## [What is required]
Print the lines of the data, starting with the first, up to and including the line where "intros I Ht Hok" appears.

Dataset excerpts
Start of Block

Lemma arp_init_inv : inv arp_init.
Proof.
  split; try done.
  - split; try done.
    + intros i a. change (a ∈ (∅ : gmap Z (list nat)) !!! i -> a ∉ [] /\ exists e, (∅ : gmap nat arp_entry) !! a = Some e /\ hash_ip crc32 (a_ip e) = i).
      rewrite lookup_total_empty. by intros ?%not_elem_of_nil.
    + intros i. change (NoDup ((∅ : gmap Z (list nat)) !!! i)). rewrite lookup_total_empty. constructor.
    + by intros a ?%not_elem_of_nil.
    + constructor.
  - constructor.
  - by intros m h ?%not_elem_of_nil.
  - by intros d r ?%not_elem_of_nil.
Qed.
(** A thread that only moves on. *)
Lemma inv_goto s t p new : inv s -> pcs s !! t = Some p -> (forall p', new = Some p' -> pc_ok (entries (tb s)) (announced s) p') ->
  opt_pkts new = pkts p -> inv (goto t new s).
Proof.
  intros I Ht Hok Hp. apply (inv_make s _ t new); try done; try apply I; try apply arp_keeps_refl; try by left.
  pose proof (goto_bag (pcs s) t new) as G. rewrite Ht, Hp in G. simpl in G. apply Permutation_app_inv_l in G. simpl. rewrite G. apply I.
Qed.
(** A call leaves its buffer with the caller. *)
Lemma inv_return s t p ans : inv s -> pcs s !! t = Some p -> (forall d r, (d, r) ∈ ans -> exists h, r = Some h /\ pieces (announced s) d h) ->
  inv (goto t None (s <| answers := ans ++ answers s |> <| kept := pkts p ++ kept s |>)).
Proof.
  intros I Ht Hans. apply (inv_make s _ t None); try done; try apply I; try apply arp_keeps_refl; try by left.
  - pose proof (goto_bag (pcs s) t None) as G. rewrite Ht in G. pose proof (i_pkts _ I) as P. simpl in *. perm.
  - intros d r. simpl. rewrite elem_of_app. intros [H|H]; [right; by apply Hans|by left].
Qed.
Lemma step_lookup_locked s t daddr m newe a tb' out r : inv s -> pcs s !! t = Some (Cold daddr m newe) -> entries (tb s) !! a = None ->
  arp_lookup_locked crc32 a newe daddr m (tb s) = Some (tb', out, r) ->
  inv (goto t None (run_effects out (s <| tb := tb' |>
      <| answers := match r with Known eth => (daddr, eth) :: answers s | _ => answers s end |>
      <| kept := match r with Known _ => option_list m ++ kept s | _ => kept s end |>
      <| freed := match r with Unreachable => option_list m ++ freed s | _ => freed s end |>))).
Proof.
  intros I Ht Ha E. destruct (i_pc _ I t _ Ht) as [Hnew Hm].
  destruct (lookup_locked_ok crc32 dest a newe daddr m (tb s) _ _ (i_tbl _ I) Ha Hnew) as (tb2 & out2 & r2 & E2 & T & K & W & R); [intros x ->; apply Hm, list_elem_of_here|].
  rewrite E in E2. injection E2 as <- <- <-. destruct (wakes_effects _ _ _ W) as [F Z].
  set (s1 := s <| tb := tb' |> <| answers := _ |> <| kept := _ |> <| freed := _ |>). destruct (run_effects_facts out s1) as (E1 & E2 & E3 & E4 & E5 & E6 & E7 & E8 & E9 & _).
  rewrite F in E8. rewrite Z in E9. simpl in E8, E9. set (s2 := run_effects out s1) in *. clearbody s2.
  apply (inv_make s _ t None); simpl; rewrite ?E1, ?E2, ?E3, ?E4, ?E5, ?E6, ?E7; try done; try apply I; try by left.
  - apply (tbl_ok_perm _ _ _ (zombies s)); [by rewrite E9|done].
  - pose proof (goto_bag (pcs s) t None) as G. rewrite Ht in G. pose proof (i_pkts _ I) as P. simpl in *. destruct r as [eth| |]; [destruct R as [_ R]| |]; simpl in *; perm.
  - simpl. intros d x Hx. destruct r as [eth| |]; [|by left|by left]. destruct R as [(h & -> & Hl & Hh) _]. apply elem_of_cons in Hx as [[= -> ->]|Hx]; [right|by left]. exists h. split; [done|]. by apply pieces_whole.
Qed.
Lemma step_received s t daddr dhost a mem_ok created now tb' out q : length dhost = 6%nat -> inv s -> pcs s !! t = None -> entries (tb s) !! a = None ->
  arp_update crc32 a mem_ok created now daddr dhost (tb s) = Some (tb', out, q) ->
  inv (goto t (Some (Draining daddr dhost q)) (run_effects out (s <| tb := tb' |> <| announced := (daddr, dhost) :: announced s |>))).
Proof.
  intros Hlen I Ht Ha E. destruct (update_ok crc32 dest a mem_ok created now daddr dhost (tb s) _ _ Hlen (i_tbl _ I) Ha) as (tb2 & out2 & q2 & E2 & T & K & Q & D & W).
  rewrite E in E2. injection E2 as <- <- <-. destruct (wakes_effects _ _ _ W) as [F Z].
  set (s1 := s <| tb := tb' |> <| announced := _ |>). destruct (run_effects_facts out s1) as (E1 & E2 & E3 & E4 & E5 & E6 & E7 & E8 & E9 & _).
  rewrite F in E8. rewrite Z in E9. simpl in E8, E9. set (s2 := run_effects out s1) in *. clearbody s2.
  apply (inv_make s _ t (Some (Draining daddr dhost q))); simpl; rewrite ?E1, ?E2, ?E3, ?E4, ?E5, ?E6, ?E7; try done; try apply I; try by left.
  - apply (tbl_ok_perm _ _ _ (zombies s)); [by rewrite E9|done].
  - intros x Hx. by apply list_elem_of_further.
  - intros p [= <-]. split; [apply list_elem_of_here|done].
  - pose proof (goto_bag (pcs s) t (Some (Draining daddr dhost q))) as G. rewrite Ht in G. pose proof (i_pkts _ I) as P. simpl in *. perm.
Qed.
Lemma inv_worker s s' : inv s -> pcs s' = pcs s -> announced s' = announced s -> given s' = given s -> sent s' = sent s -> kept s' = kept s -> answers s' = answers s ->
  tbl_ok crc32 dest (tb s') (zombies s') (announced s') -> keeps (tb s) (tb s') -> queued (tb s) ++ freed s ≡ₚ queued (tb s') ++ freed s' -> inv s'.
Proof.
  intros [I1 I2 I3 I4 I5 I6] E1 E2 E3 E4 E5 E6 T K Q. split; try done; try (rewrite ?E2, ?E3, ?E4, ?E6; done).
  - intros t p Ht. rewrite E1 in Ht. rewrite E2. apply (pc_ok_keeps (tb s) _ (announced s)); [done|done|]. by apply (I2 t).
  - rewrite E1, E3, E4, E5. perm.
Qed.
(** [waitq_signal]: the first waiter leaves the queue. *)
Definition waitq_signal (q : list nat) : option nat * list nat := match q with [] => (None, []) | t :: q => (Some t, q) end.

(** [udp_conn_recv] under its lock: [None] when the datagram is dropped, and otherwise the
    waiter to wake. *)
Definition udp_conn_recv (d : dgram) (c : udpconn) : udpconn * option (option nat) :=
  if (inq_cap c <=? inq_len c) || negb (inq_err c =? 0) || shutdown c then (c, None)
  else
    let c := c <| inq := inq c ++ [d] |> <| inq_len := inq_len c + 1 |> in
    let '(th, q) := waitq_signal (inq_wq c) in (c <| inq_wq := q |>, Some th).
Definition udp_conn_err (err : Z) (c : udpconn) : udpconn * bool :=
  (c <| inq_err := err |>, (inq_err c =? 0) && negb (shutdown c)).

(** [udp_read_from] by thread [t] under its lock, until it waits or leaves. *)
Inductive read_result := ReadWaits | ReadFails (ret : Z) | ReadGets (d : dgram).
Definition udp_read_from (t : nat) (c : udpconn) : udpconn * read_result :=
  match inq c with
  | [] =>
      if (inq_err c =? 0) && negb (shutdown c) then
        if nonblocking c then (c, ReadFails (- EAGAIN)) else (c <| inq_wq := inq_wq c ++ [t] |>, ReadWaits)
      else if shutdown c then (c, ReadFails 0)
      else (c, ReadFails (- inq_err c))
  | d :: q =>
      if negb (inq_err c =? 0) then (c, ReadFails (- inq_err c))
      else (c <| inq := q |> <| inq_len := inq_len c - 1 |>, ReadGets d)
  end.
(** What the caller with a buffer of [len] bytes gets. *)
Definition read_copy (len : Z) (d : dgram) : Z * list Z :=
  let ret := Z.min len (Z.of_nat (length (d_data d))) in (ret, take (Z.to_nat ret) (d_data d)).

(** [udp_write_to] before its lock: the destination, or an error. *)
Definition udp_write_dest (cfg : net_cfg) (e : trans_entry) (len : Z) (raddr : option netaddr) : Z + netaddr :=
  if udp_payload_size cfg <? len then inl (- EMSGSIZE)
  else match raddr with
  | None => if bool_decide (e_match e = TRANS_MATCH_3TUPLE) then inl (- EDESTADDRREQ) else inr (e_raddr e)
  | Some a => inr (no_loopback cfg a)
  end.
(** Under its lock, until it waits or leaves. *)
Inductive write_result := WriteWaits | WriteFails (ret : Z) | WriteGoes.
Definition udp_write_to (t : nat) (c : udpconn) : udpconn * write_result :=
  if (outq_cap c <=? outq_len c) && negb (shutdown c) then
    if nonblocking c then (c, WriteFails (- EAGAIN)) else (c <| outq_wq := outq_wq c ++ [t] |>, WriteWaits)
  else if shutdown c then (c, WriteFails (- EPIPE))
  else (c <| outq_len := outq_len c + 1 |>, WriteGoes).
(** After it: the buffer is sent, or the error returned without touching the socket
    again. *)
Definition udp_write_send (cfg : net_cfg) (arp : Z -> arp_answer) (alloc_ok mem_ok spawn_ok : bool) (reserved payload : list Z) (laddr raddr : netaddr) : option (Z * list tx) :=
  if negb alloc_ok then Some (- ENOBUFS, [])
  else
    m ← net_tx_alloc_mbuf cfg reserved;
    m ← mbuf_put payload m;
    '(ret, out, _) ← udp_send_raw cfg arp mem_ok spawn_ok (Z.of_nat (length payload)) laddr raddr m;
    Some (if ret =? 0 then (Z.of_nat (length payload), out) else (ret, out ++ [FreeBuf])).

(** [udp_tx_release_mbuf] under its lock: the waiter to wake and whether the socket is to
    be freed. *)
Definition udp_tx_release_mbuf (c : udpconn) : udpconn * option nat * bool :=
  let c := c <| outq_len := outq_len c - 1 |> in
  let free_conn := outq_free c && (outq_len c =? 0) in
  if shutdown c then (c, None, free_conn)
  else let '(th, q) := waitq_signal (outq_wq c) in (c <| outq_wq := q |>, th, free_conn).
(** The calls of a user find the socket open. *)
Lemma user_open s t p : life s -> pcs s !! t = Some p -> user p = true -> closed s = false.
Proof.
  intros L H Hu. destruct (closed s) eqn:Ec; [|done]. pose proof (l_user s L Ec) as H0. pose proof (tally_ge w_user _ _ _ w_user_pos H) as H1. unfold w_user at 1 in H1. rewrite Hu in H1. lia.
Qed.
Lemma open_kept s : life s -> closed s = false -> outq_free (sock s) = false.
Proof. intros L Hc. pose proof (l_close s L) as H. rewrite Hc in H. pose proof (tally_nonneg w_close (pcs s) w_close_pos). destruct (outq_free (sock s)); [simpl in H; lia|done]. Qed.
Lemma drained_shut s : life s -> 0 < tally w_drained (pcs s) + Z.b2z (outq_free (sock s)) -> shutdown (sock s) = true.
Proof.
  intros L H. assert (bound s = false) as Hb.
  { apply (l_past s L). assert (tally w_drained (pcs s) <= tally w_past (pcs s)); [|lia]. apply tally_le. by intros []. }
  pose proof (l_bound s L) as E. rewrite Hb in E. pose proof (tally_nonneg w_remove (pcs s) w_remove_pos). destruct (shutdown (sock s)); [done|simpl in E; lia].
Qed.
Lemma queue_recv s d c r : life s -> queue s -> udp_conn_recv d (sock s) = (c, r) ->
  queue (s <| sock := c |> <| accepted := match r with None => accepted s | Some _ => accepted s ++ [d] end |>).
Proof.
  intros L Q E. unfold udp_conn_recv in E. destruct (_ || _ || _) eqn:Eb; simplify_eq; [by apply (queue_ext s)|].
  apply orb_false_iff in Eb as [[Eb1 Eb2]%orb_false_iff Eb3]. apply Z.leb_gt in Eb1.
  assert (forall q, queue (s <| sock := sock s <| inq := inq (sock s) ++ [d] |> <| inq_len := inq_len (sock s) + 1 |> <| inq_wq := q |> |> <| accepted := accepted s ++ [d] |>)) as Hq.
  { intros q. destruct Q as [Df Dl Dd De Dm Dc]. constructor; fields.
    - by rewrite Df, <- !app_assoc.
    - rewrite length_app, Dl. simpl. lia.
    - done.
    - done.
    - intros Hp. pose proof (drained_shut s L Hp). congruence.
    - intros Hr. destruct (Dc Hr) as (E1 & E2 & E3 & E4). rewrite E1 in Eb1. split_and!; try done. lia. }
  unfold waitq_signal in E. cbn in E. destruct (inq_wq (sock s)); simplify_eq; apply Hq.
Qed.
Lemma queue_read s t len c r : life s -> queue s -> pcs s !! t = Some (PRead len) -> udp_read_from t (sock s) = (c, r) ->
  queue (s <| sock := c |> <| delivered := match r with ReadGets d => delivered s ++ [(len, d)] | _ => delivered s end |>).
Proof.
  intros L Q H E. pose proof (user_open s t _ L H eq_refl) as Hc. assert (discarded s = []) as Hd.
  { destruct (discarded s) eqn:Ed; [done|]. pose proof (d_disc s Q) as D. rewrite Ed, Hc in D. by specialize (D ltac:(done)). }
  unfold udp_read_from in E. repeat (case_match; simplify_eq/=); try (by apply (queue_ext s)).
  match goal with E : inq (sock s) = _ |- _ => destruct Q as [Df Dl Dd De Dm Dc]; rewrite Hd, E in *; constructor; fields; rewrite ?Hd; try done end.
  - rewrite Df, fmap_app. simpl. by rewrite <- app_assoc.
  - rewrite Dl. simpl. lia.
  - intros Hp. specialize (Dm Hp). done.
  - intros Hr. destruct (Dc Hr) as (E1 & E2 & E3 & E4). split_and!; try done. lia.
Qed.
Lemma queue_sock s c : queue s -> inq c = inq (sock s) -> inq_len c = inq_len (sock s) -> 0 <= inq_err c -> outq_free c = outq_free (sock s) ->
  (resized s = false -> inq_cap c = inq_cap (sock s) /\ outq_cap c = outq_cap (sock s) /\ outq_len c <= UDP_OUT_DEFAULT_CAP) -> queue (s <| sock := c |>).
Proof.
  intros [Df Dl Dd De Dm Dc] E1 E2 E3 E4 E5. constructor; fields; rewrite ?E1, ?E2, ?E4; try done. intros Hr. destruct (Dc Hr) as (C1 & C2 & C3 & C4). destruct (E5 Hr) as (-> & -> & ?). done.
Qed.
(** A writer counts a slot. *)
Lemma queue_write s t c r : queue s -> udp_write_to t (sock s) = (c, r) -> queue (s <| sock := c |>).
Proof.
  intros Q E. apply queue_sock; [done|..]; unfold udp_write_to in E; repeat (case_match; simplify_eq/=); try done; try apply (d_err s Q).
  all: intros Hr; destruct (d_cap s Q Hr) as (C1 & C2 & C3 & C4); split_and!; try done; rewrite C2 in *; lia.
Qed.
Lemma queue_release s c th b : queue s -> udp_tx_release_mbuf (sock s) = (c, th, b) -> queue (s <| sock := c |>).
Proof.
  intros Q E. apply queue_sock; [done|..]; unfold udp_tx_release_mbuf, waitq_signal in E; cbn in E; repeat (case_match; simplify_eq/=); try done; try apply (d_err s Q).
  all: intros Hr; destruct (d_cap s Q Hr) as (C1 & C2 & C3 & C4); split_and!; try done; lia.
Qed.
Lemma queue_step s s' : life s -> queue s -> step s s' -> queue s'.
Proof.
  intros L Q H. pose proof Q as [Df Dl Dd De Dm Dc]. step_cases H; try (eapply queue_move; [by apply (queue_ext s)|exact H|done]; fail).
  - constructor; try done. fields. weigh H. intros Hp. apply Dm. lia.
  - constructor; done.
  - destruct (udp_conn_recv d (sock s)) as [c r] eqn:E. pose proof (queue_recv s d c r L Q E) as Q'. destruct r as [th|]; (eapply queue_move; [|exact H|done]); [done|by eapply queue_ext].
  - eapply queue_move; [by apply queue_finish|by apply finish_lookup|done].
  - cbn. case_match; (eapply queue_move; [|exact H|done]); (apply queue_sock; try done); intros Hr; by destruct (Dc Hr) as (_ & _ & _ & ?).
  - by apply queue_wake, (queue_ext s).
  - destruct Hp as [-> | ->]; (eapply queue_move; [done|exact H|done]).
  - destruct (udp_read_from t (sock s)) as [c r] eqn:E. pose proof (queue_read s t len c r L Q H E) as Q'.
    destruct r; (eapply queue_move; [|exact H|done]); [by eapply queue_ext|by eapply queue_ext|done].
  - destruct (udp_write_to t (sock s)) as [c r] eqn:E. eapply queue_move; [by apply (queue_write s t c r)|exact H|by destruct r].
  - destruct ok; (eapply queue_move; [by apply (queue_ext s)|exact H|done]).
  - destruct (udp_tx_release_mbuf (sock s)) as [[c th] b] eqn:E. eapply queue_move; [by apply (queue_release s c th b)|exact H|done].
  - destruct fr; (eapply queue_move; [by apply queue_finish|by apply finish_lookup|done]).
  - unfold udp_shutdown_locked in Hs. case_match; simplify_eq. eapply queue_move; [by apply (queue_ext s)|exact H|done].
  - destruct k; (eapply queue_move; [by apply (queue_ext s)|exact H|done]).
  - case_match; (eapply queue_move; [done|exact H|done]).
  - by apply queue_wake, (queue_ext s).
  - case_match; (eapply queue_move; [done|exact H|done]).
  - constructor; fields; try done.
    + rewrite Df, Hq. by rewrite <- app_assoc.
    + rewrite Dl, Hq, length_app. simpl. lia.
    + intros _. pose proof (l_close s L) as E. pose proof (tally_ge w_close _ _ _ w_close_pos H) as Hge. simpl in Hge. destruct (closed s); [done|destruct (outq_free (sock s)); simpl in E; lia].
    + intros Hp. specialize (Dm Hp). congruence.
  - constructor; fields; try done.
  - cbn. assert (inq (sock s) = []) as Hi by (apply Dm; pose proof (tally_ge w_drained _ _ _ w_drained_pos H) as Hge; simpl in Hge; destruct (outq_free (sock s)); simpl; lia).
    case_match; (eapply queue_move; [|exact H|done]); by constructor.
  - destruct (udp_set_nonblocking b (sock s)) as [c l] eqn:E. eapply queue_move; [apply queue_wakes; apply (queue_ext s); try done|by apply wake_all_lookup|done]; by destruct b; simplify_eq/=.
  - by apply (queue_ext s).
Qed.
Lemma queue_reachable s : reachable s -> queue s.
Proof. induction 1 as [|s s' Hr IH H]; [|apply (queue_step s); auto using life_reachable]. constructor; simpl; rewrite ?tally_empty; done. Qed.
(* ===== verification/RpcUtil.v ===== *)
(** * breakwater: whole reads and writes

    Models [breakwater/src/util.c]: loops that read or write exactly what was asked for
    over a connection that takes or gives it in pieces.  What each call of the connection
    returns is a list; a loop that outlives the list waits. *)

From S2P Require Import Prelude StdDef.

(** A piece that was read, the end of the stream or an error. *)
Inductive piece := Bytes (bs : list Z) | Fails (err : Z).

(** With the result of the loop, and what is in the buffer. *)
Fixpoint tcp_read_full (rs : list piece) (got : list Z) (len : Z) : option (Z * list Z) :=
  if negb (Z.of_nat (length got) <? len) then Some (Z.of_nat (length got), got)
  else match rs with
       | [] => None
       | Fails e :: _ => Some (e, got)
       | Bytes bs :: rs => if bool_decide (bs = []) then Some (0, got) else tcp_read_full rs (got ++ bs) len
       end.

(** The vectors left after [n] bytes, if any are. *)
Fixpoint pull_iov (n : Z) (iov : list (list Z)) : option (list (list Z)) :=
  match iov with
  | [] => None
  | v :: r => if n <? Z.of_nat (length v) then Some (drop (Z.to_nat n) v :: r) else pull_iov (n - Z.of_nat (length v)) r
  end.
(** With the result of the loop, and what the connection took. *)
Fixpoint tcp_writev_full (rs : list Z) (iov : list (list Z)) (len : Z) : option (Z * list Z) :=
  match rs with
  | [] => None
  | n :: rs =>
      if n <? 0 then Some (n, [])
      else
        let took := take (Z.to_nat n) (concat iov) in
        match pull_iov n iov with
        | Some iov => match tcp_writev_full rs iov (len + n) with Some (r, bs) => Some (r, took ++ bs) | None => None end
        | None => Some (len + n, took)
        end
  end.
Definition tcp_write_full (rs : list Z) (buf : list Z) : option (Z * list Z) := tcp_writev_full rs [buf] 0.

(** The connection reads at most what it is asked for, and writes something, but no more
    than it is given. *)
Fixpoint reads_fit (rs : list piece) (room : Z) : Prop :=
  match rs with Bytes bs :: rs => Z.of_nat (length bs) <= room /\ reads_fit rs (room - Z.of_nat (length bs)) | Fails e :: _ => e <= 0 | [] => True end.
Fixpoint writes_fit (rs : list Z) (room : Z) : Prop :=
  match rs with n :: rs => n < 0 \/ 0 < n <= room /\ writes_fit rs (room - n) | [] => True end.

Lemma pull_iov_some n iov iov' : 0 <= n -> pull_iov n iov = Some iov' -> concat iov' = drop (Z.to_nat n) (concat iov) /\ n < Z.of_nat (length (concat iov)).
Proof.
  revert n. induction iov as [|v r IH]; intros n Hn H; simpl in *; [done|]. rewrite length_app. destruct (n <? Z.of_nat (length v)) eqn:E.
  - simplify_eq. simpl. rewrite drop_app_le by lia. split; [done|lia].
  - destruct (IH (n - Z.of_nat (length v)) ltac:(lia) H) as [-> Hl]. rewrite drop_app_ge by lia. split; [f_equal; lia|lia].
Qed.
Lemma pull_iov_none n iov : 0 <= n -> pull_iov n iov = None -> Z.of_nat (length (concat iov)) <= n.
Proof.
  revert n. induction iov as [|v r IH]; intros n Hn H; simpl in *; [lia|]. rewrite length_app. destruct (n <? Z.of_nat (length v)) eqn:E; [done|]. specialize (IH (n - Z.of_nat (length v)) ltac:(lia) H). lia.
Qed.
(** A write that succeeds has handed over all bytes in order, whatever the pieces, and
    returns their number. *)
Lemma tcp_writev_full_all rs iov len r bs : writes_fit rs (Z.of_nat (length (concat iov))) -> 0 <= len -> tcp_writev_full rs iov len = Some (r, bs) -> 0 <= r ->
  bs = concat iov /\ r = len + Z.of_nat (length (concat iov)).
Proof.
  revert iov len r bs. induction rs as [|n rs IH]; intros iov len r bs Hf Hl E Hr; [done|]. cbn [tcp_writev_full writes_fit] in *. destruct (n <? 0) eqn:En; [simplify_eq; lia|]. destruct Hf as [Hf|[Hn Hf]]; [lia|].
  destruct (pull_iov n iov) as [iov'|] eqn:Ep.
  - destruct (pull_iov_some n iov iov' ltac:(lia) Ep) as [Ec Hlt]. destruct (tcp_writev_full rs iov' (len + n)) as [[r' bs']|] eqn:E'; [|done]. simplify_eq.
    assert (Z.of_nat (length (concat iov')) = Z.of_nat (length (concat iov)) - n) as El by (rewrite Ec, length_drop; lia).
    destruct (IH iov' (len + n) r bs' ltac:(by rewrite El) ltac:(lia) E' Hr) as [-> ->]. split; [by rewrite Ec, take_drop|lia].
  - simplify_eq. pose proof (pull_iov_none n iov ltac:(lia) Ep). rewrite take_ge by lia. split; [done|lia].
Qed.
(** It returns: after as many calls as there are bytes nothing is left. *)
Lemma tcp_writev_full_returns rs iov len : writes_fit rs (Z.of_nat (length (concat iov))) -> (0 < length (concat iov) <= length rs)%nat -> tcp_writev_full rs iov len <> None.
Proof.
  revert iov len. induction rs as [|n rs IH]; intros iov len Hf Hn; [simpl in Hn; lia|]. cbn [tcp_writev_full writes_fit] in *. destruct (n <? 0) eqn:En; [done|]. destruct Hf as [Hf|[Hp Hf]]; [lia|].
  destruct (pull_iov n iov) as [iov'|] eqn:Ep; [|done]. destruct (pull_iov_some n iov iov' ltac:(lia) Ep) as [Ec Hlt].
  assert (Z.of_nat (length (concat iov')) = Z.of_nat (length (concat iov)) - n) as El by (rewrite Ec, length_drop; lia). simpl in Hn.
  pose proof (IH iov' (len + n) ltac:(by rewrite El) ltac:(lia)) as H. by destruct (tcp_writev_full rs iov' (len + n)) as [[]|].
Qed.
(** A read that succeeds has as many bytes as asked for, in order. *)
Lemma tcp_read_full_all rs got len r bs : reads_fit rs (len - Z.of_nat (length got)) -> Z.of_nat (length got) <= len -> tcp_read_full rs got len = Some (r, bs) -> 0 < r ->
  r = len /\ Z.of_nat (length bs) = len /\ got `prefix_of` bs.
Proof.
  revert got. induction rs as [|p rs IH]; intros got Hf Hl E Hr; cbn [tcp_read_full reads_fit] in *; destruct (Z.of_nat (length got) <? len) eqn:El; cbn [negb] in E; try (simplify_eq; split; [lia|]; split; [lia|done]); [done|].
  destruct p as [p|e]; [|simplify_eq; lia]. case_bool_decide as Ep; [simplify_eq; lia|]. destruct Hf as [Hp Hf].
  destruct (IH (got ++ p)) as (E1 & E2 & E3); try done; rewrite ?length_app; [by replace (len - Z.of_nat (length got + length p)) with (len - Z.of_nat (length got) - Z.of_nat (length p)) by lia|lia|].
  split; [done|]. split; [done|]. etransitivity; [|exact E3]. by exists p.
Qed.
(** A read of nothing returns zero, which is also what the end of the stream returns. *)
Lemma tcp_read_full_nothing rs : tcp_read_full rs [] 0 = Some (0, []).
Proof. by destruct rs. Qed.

End of Block

## [Answer to this task]
Lemma arp_init_inv : inv arp_init.
Proof.
  split; try done.
  - split; try done.
    + intros i a. change (a ∈ (∅ : gmap Z (list nat)) !!! i -> a ∉ [] /\ exists e, (∅ : gmap nat arp_entry) !! a = Some e /\ hash_ip crc32 (a_ip e) = i).
      rewrite lookup_total_empty. by intros ?%not_elem_of_nil.
    + intros i. change (NoDup ((∅ : gmap Z (list nat)) !!! i)). rewrite lookup_total_empty. constructor.
    + by intros a ?%not_elem_of_nil.
    + constructor.
  - constructor.
  - by intros m h ?%not_elem_of_nil.
  - by intros d r ?%not_elem_of_nil.
Qed.
(** A thread that only moves on. *)
Lemma inv_goto s t p new : inv s -> pcs s !! t = Some p -> (forall p', new = Some p' -> pc_ok (entries (tb s)) (announced s) p') ->
  opt_pkts new = pkts p -> inv (goto t new s).
Proof.
  intros I Ht Hok Hp. apply (inv_make s _ t new); try done; try apply I; try apply arp_keeps_refl; try by left.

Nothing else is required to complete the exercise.